---------- Data to process
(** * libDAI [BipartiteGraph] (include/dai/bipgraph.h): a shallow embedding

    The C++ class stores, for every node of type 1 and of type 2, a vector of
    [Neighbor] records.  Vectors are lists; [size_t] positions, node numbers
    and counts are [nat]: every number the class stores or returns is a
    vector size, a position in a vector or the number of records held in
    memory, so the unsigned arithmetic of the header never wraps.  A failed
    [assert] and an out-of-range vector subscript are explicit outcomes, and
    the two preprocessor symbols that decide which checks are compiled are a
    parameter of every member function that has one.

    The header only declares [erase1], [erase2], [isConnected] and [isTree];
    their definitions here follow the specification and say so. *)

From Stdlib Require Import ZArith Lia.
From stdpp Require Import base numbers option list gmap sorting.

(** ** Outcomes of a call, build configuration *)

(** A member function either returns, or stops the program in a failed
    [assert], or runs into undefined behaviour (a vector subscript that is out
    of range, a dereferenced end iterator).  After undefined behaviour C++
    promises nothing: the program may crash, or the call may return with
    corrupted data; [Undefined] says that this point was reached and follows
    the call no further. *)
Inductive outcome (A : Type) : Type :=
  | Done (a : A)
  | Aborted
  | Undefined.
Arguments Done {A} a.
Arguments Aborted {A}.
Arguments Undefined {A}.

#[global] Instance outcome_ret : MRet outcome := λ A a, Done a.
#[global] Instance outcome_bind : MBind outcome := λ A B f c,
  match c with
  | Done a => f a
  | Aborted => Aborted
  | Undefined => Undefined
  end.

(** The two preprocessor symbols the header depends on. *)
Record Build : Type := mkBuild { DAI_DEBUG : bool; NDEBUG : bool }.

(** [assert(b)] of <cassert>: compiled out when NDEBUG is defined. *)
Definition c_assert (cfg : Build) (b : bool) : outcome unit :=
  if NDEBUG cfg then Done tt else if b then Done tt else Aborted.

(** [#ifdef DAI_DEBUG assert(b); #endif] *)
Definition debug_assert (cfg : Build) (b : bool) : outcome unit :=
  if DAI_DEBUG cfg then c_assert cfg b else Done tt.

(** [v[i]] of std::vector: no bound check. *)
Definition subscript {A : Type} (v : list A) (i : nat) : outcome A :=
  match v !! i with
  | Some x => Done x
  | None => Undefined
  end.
--------------------
---------- Data to process
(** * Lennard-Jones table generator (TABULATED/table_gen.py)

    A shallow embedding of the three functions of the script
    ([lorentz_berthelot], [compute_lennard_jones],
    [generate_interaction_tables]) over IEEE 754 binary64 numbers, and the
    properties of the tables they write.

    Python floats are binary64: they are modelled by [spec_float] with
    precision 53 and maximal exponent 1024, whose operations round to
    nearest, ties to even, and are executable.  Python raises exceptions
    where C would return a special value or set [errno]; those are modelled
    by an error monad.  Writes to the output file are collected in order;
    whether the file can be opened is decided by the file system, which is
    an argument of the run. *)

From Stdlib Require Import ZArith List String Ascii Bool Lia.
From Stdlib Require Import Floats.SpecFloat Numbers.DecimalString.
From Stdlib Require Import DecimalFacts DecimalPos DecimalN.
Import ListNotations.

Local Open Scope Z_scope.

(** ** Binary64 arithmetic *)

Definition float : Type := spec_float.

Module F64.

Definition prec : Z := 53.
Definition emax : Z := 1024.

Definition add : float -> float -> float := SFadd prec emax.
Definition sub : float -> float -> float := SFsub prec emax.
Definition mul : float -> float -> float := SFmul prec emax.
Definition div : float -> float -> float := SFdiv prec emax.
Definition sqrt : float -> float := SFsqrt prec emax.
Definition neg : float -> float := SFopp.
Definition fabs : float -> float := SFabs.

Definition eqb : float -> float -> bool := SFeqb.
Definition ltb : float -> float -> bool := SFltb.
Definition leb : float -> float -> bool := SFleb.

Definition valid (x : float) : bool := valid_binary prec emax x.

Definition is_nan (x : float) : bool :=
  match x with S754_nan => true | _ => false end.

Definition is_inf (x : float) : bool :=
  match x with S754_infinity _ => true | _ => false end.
--------------------
---------- Data to process
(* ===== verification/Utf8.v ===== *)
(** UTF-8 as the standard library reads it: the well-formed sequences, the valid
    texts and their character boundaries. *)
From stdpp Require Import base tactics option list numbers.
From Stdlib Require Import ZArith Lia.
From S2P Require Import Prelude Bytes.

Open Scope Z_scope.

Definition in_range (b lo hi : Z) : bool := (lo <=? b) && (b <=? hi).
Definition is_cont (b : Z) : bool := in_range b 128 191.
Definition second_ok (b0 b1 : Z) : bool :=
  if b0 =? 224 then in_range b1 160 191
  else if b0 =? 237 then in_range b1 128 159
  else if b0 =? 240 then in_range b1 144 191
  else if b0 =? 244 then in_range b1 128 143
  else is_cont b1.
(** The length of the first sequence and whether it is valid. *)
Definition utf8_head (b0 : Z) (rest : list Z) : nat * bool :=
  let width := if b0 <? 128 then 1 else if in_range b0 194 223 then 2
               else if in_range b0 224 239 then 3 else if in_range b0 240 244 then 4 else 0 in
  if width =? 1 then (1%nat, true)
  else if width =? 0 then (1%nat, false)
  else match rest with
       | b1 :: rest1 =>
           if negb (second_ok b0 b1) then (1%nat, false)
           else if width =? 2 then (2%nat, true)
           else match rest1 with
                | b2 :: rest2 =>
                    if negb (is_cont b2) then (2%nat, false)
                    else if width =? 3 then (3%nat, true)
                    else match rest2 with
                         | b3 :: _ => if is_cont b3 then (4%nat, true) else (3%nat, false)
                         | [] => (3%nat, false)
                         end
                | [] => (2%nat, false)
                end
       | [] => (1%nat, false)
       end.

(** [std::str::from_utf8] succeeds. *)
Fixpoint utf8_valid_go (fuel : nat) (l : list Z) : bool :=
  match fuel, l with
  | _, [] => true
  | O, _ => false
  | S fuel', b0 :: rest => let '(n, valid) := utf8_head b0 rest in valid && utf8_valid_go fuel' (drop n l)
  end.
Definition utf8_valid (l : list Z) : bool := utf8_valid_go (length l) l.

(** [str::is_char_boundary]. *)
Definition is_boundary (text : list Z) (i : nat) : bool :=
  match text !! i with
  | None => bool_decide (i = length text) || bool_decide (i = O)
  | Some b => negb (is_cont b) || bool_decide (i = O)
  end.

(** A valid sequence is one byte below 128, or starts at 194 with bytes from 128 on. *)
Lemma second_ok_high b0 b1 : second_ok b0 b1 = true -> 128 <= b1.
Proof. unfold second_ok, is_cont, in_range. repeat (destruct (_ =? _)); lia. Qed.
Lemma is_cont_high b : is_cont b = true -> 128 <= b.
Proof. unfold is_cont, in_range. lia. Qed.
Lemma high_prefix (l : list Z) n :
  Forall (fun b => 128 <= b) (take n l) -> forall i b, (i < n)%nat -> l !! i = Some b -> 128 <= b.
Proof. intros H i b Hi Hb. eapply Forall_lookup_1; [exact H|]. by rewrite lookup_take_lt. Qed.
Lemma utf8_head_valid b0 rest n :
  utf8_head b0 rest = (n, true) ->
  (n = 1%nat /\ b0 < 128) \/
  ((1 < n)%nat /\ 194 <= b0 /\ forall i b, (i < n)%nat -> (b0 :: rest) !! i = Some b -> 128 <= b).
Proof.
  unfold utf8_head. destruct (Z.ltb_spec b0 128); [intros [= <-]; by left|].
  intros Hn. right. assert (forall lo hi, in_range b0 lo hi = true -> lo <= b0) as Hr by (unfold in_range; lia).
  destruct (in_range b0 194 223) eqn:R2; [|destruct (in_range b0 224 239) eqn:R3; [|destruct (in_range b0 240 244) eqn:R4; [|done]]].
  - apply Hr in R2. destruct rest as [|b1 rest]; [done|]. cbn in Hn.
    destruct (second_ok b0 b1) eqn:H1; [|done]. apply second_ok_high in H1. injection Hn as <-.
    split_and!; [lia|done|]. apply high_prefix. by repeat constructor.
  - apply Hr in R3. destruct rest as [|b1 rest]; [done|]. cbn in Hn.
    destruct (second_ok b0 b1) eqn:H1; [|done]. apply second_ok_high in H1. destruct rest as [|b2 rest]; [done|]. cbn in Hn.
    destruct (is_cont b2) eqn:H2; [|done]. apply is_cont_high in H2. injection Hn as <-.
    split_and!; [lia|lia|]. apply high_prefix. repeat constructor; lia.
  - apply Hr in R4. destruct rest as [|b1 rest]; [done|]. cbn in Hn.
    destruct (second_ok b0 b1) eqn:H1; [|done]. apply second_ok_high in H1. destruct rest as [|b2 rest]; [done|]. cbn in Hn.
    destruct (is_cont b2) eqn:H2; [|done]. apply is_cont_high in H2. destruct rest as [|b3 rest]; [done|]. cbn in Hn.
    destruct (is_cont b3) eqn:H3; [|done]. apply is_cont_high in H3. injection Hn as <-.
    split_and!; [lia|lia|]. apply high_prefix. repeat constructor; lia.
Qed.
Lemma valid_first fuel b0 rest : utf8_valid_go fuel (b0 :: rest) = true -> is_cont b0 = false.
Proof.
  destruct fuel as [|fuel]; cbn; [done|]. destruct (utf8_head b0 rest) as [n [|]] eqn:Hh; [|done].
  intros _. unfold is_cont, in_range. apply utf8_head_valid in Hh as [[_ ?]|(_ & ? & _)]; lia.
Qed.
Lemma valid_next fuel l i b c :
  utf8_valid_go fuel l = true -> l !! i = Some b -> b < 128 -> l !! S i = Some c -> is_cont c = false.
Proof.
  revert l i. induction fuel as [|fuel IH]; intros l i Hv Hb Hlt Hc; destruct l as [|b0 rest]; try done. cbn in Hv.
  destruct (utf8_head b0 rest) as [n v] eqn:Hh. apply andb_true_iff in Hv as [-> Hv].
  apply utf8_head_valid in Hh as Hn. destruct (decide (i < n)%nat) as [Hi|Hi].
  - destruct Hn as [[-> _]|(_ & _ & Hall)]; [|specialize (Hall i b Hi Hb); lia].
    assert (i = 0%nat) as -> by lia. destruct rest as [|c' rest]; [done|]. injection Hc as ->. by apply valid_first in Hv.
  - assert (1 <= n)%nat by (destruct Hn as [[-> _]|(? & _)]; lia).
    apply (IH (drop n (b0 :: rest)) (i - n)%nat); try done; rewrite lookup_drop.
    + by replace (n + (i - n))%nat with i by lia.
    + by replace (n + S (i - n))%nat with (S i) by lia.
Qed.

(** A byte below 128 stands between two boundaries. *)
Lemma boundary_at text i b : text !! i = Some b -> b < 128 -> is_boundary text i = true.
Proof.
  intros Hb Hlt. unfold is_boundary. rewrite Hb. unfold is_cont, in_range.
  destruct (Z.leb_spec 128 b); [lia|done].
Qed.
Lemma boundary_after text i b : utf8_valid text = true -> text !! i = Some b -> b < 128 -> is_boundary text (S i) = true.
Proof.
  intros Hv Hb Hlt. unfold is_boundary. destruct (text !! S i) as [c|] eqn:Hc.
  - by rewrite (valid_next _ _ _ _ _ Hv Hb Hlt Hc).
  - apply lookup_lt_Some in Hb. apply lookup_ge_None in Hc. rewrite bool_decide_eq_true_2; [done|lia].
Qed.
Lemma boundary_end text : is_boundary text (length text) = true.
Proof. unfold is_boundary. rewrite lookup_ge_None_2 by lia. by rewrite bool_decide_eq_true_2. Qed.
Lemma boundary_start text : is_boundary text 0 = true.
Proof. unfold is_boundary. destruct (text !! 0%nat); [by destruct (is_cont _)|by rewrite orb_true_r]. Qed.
--------------------
Activity → Can you repeat, word for word, every line above from the one containing "Definition valid (x" down to the one containing "match x with S754_infinity", including both?

Answer to this problem →
Definition valid (x : float) : bool := valid_binary prec emax x.

Definition is_nan (x : float) : bool :=
  match x with S754_nan => true | _ => false end.

Definition is_inf (x : float) : bool :=
  match x with S754_infinity _ => true | _ => false end.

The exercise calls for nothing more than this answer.